The I4H Project, in particular, represents this concept. As we place our students in places such as Rwanda and Peru and India, we help them grasp that the future of today’s organizations is not going to depend exclusively on the United States and other developed nations. The customers of the future will be found in Africa and Asia and Latin America, so it’s important to start building the knowledge and the empathy that will enable our students to succeed as business people in places and cultures that once might have been very foreign to them. We want Carey students to know what it’s like to walk in the shoes, in the skin, of people in distant environments.

Rahul- What are your strategic priorities for next three years for the School? What role will educational partnerships with other institutions play in offering joint-degrees or exchange programs?

Dean Gupta- A leading priority is to continue attracting outstanding people; we won’t stop recruiting the best faculty and the best students available throughout the world. We will be looking to build significant international partnerships with other schools, possibly by exchanging faculty and students for short periods and developing joint academic programs. Already, during our Innovation for Humanity Project in January of this year, we worked in concert with other universities in Peru, Kenya, Rwanda, and India. We have seen how successful and beneficial those arrangements can be, and so we want to build on that.

In terms of programs, we’re launching our new Executive MBA program this year.
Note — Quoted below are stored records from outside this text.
(** * state-bridge: delta publication and stateful reconciliation of map-arrays

    A shallow embedding of [createMapArrayRemoteSubscribable] (the host-side
    Delta Publisher) and [makeStatefulListSubscribable] (the remote-side
    Stateful Reconciler), together with the synchronous observable source
    [createSyncSubscribable] that the repository's tests drive them with.

    Modelling conventions.
    - A [MapArray<T>] (a JS array of [[key, value]] pairs) is a list of pairs;
      keys are strings compared with [===].
    - The [version] counters are JS numbers that only ever hold small
      integers; they are integers here (exact below 2^53).
    - Function references (subscriber callbacks, listener closures) are
      identified by a number; [retain]/[release] and callback invocations
      are recorded in an event trace, in program order.
    - Host and remote are isolated contexts: a collection that crosses the
      boundary is a copy, so the Reconciler's [push] acts on its own replica.
      When both run in one process instead, [getCurrent] hands over the
      host's array itself and a [push] also shows in it; what a single
      update leaves in the replica does not depend on this, since a delta is
      computed before it is delivered and the [filter] yields a new array.
    - An [await] inside one listener invocation is atomic: no other
      invocation is interleaved between the fetch and its continuation. *)

From Stdlib Require Import List String ZArith Bool Lia Sorted.
Import ListNotations.

Local Open Scope Z_scope.

(** ** Data model *)

Definition Key : Type := string.

(** [type MapArray<Value, Key = string> = [Key, Value][]] *)
Definition MapArray (T : Type) : Type := list (Key * T).

Definition keys {T : Type} (m : MapArray T) : list Key := map fst m.
Lemma record_codes_lookup_Some paths : ∀ code codes c k,
  record_codes code codes paths !! c = Some k →
  (∃ p, (c, p) ∈ paths ∧ k = code ++ p) ∨ codes !! c = Some k.
Proof.
  induction paths as [|[c0 p0] paths IH]; intros code codes c k H; [by right|].
  apply IH in H as [(p & Hin & ->)|H].
  - left. exists p. split; [by right | done].
  - unfold record_code in H. simpl in H.
    destruct (decide (c0 = c)) as [->|Hne].
    + rewrite lookup_insert_eq in H. simplify_eq.
      left. exists p0. split; [by left | done].
    + rewrite lookup_insert_ne in H by done. by right.
Qed.

Lemma record_codes_lookup_other paths : ∀ code codes c,
  c ∉ paths.*1 → record_codes code codes paths !! c = codes !! c.
Proof.
  induction paths as [|[c0 p0] paths IH]; intros code codes c Hc; [done|].
  rewrite fmap_cons in Hc. apply not_elem_of_cons in Hc as [Hne Hc].
  unfold record_codes. simpl. fold (record_codes code (record_code code codes (c0, p0)) paths).
  rewrite IH by done. unfold record_code. simpl.
  by rewrite lookup_insert_ne.
Qed.

Lemma record_codes_lookup_NoDup paths : ∀ code codes c p,
  NoDup paths.*1 → (c, p) ∈ paths →
  record_codes code codes paths !! c = Some (code ++ p).
Proof.
  induction paths as [|[c0 p0] paths IH]; intros code codes c p Hnd Hin.
  - by apply elem_of_nil in Hin.
  - rewrite fmap_cons in Hnd. apply NoDup_cons in Hnd as [Hc0 Hnd].
    unfold record_codes. simpl.
    fold (record_codes code (record_code code codes (c0, p0)) paths).
    apply elem_of_cons in Hin as [[= -> ->]|Hin].
    + rewrite record_codes_lookup_other by done.
      unfold record_code. simpl. by rewrite lookup_insert_eq.
    + by apply IH.
Qed.

Lemma generateCodes_Some n c k :
  generateCodes (Some n) !! c = Some k → (c, k) ∈ leaf_paths n.
Proof.
  unfold generateCodes. simpl. rewrite buildCodes_record. intros H.
  apply record_codes_lookup_Some in H as [(p & Hin & ->)|H]; [done|].
  by rewrite lookup_empty in H.
Qed.

Lemma generateCodes_NoDup n c p :
  NoDup (leaves n).*1 → (c, p) ∈ leaf_paths n →
  generateCodes (Some n) !! c = Some p.
Proof.
  intros Hnd Hin. unfold generateCodes. simpl. rewrite buildCodes_record.
  rewrite <- leaf_paths_fst in Hnd.
  by rewrite (record_codes_lookup_NoDup _ [] ∅ c p).
Qed.

Lemma generateCodes_prefix_free root : prefix_free (generateCodes root).
Proof.
  destruct root as [n|].
  - intros c1 c2 k1 k2 Hne H1%generateCodes_Some H2%generateCodes_Some Hpre.
    by destruct (leaf_paths_prefix n c1 c2 k1 k2).
  - intros c1 c2 k1 k2 _ H1. unfold generateCodes in H1. simpl in H1.
    by rewrite lookup_empty in H1.
Qed.

End codes.

(** C3.  [buildTree] returns a tree for every frequency table, and in the
    code table generated from it no code is a prefix, proper or not, of the
    code of another symbol. *)
Theorem generated_codes_prefix_free (table : FrequencyTable) :
  ∃ root, buildTree table = Done root ∧ prefix_free (generateCodes root).
Proof.
  destruct (buildTree_spec table) as (root & Hroot & _).
  exists root. split; [done | apply generateCodes_prefix_free].
Qed.

(** ** Encoding *)

Section encoding.
Implicit Types (c : ascii) (input acc : cstring) (codes : gmap ascii cstring).

Lemma concat_codes_cons codes c input :
  concat_codes codes (c :: input)
  = default [] (codes !! c) ++ concat_codes codes input.
Proof. reflexivity. Qed.

Lemma concat_codes_insert_empty codes c input :
  codes !! c = None →
  concat_codes (<[c:=[]]> codes) input = concat_codes codes input.
Proof.
  intros Hc. induction input as [|x input IH]; [done|].
  rewrite !concat_codes_cons, IH. f_equal.
  destruct (decide (c = x)) as [->|].
  - by rewrite lookup_insert_eq, Hc.
  - by rewrite lookup_insert_ne.
Qed.
(** * HealthKart influencer campaign dashboard: metrics pipeline

    A shallow embedding of [dashboard.py]: the four CSV tables, the two left
    merges and the fill policy that build [campaign_data], the sidebar
    filters, the KPI block, the grouped aggregations, the leaderboard and the
    generated report.

    Numbers are exact rationals ([Qc]); a data frame cell that can be missing
    is an [option]; the result of a vectorised division is a [float] that can
    be infinite or NaN, as numpy's is. *)

From Stdlib Require Import ZArith QArith Qcanon List String Bool Lia.
From Stdlib Require Import Permutation Sorted.
Import ListNotations.

Local Open Scope string_scope.

(** ** The part of pandas and numpy the script relies on *)

Module Pandas.

(** A float64 cell after arithmetic: finite, infinite or NaN. *)
Inductive float : Type :=
| Fin (q : Qc)
| PInf
| NInf
| NaN.

Definition Qceqb (x y : Qc) : bool := Qeq_bool x y.
Definition Qcleb (x y : Qc) : bool := Qle_bool x y.
Definition Qcltb (x y : Qc) : bool := negb (Qle_bool y x).

(** [a / b] on two columns: numpy's true division, which does not raise on a
    zero divisor. *)
Definition truediv (a b : Qc) : float :=
  if Qceqb b 0%Qc then
    if Qceqb a 0%Qc then NaN
    else if Qcltb 0%Qc a then PInf else NInf
  else Fin (a / b)%Qc.

(** [Series.sum()]: missing cells are skipped, the empty sum is 0. *)
Definition sum (cells : list (option Qc)) : Qc :=
  fold_right (fun c acc => match c with
                           | Some q => (q + acc)%Qc
                           | None => acc
                           end) 0%Qc cells.

(** [Series.fillna(v)] on one cell. *)
Definition fillna {A : Type} (v : A) (c : option A) : option A :=
  match c with
  | Some x => Some x
  | None => Some v
  end.

(** [df.replace([np.inf, -np.inf], np.nan)] on one float cell. *)
Definition replace_inf (x : float) : float :=
  match x with
  | PInf | NInf => NaN
  | _ => x
  end.

(** [df.fillna(0)] on one float cell. *)
Definition fillna0 (x : float) : float :=
  match x with
  | NaN => Fin 0%Qc
  | _ => x
  end.

Definition is_finite (x : float) : bool :=
  match x with
  | Fin _ => true
  | _ => false
  end.

(** Join keys: pandas matches a missing key with a missing key. *)
Definition key_eqb (a b : option Z) : bool :=
  match a, b with
  | Some x, Some y => Z.eqb x y
  | None, None => true
  | _, _ => false
  end.

(** [pd.merge(left, right, how='left')]: every left row is kept, once per
    matching right row, or once with the right columns missing. *)
Definition merge_left {L R O : Type} (matches : L -> R -> bool)
    (join : L -> option R -> O) (left : list L) (right : list R) : list O :=
  flat_map (fun l => match filter (matches l) right with
                     | [] => [join l None]
                     | ms => map (fun r => join l (Some r)) ms
                     end) left.

(** [pd.merge(left, right)] (inner): a left row with no match is dropped. *)
Definition merge_inner {L R O : Type} (matches : L -> R -> bool)
    (join : L -> R -> O) (left : list L) (right : list R) : list O :=
  flat_map (fun l => map (join l) (filter (matches l) right)) left.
It will be a distinctive kind of EMBA because it will include the I4H and D2M pieces from our Global MBA. Another near-term goal is to launch a non-traditional business PhD program, perhaps to be run jointly with other divisions of JHU. Certainly we’re not content to rest on the accomplishments of our first few years. We intend to keep growing toward our goal of being one of the best business schools in the world, and one of the best for the world.